Write out every entry once more, character for character.

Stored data
■ ■ ■ ■ ■

Lemma AddRepo_keeps_content_witness :
  AddRepo (succeeding "/tmp/mergestat-haystack-2" "beef01" [("b.txt", "bar")])
          "https://example/repo"
          (mkStore [mkRepository 1 "https://example/repo" "c0ffee"]
                   [mkContentRecord (Some 1%Z) "a.txt" "foo"])
  = (mkStore [mkRepository 1 "https://example/repo" "c0ffee"]
             [mkContentRecord (Some 1%Z) "a.txt" "foo";
              mkContentRecord (Some 1%Z) "b.txt" "bar"],
     None).
Proof.
  apply (proj2 (proj2 (AddRepo_keeps_content
           (succeeding "/tmp/mergestat-haystack-2" "beef01" [("b.txt", "bar")])
           "https://example/repo"
           (mkStore [mkRepository 1 "https://example/repo" "c0ffee"]
                    [mkContentRecord (Some 1%Z) "a.txt" "foo"])))
           "/tmp/mergestat-haystack-2" "beef01" [("b.txt", "bar")]
           (mkRepository 1 "https://example/repo" "c0ffee")).
  - reflexivity.
  - reflexivity.
  - discriminate.
Defined.

(** ** The [repos] table: one row per url *)

Section Catalog.

Lemma repo_by_url_none (u : string) (rs : list Repository) :
  repo_by_url u rs = None -> ~ In u (map url rs).
Proof.
  unfold repo_by_url. induction rs as [|x rs IH]; simpl; [tauto|].
  destruct (String.eqb (url x) u) eqn:E; [discriminate|].
  intros Hn [Hx | Hin]; [|now apply IH].
  apply String.eqb_neq in E. congruence.
Qed.

Lemma repo_by_url_some (u : string) (rs : list Repository) (r : Repository) :
  repo_by_url u rs = Some r -> In r rs /\ url r = u.
Proof.
  unfold repo_by_url. intros H. apply find_some in H.
  destruct H as [Hin E]. now apply String.eqb_eq in E.
Qed.

Lemma insert_repo_unique (u h : string) (s : Store) :
  NoDup (map url (repos s)) -> NoDup (map url (repos (insert_repo u h s))).
Proof.
  intros Hnd. unfold insert_repo.
  destruct (repo_by_url u (repos s)) eqn:E; [exact Hnd|].
  simpl. rewrite map_app. simpl.
  apply NoDup_app; [exact Hnd | repeat constructor; simpl; tauto |].
  intros x Hx [<- | []]. now apply repo_by_url_none in E.
Qed.

(** What a call can do to [repos]: nothing, or the conflict-ignoring insert. *)
Lemma AddRepo_repos (env : AddRepoEnv) (u : string) (db : Store) :
  repos (fst (AddRepo env u db)) = repos db
  \/ exists h, repos (fst (AddRepo env u db)) = repos (insert_repo u h db).
Proof.
  unfold AddRepo.
  destruct (latest_commit env) as [h|e]; [|now left].
  destruct (pool_get env); [|now left].
  destruct (AddRepo_body env u h db) as [working r] eqn:Hb.
  destruct (commit_err env); simpl; [now left|].
  assert (Hw : working = fst (AddRepo_body env u h db)) by now rewrite Hb.
  rewrite Hw, AddRepo_body_eq. cbv zeta.
  match goal with |- context [String.eqb ?a ?b] => destruct (String.eqb a b) end;
    [now left|].
  destruct (insert_repo_err env), (lsfiles_exec env); simpl;
    rewrite ?file_loop_repos; try (now left); right; now exists h.
Qed.

Lemma AddRepo_unique (env : AddRepoEnv) (u : string) (db : Store) :
  NoDup (map url (repos db)) -> NoDup (map url (repos (fst (AddRepo env u db)))).
Proof.
  intros Hnd. destruct (AddRepo_repos env u db) as [-> | [h ->]];
    [exact Hnd | now apply insert_repo_unique].
Qed.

■ ■ ■ ■ ■

#### [Answer section]
Lemma AddRepo_keeps_content_witness :
  AddRepo (succeeding "/tmp/mergestat-haystack-2" "beef01" [("b.txt", "bar")])
          "https://example/repo"
          (mkStore [mkRepository 1 "https://example/repo" "c0ffee"]
                   [mkContentRecord (Some 1%Z) "a.txt" "foo"])
  = (mkStore [mkRepository 1 "https://example/repo" "c0ffee"]
             [mkContentRecord (Some 1%Z) "a.txt" "foo";
              mkContentRecord (Some 1%Z) "b.txt" "bar"],
     None).
Proof.
  apply (proj2 (proj2 (AddRepo_keeps_content
           (succeeding "/tmp/mergestat-haystack-2" "beef01" [("b.txt", "bar")])
           "https://example/repo"
           (mkStore [mkRepository 1 "https://example/repo" "c0ffee"]
                    [mkContentRecord (Some 1%Z) "a.txt" "foo"])))
           "/tmp/mergestat-haystack-2" "beef01" [("b.txt", "bar")]
           (mkRepository 1 "https://example/repo" "c0ffee")).
  - reflexivity.
  - reflexivity.
  - discriminate.
Defined.

(** ** The [repos] table: one row per url *)

Section Catalog.

Lemma repo_by_url_none (u : string) (rs : list Repository) :
  repo_by_url u rs = None -> ~ In u (map url rs).
Proof.
  unfold repo_by_url. induction rs as [|x rs IH]; simpl; [tauto|].
  destruct (String.eqb (url x) u) eqn:E; [discriminate|].
  intros Hn [Hx | Hin]; [|now apply IH].
  apply String.eqb_neq in E. congruence.
Qed.

Lemma repo_by_url_some (u : string) (rs : list Repository) (r : Repository) :
  repo_by_url u rs = Some r -> In r rs /\ url r = u.
Proof.
  unfold repo_by_url. intros H. apply find_some in H.
  destruct H as [Hin E]. now apply String.eqb_eq in E.
Qed.

Lemma insert_repo_unique (u h : string) (s : Store) :
  NoDup (map url (repos s)) -> NoDup (map url (repos (insert_repo u h s))).
Proof.
  intros Hnd. unfold insert_repo.
  destruct (repo_by_url u (repos s)) eqn:E; [exact Hnd|].
  simpl. rewrite map_app. simpl.
  apply NoDup_app; [exact Hnd | repeat constructor; simpl; tauto |].
  intros x Hx [<- | []]. now apply repo_by_url_none in E.
Qed.

(** What a call can do to [repos]: nothing, or the conflict-ignoring insert. *)
Lemma AddRepo_repos (env : AddRepoEnv) (u : string) (db : Store) :
  repos (fst (AddRepo env u db)) = repos db
  \/ exists h, repos (fst (AddRepo env u db)) = repos (insert_repo u h db).
Proof.
  unfold AddRepo.
  destruct (latest_commit env) as [h|e]; [|now left].
  destruct (pool_get env); [|now left].
  destruct (AddRepo_body env u h db) as [working r] eqn:Hb.
  destruct (commit_err env); simpl; [now left|].
  assert (Hw : working = fst (AddRepo_body env u h db)) by now rewrite Hb.
  rewrite Hw, AddRepo_body_eq. cbv zeta.
  match goal with |- context [String.eqb ?a ?b] => destruct (String.eqb a b) end;
    [now left|].
  destruct (insert_repo_err env), (lsfiles_exec env); simpl;
    rewrite ?file_loop_repos; try (now left); right; now exists h.
Qed.

Lemma AddRepo_unique (env : AddRepoEnv) (u : string) (db : Store) :
  NoDup (map url (repos db)) -> NoDup (map url (repos (fst (AddRepo env u db)))).
Proof.
  intros Hnd. destruct (AddRepo_repos env u db) as [-> | [h ->]];
    [exact Hnd | now apply insert_repo_unique].
Qed.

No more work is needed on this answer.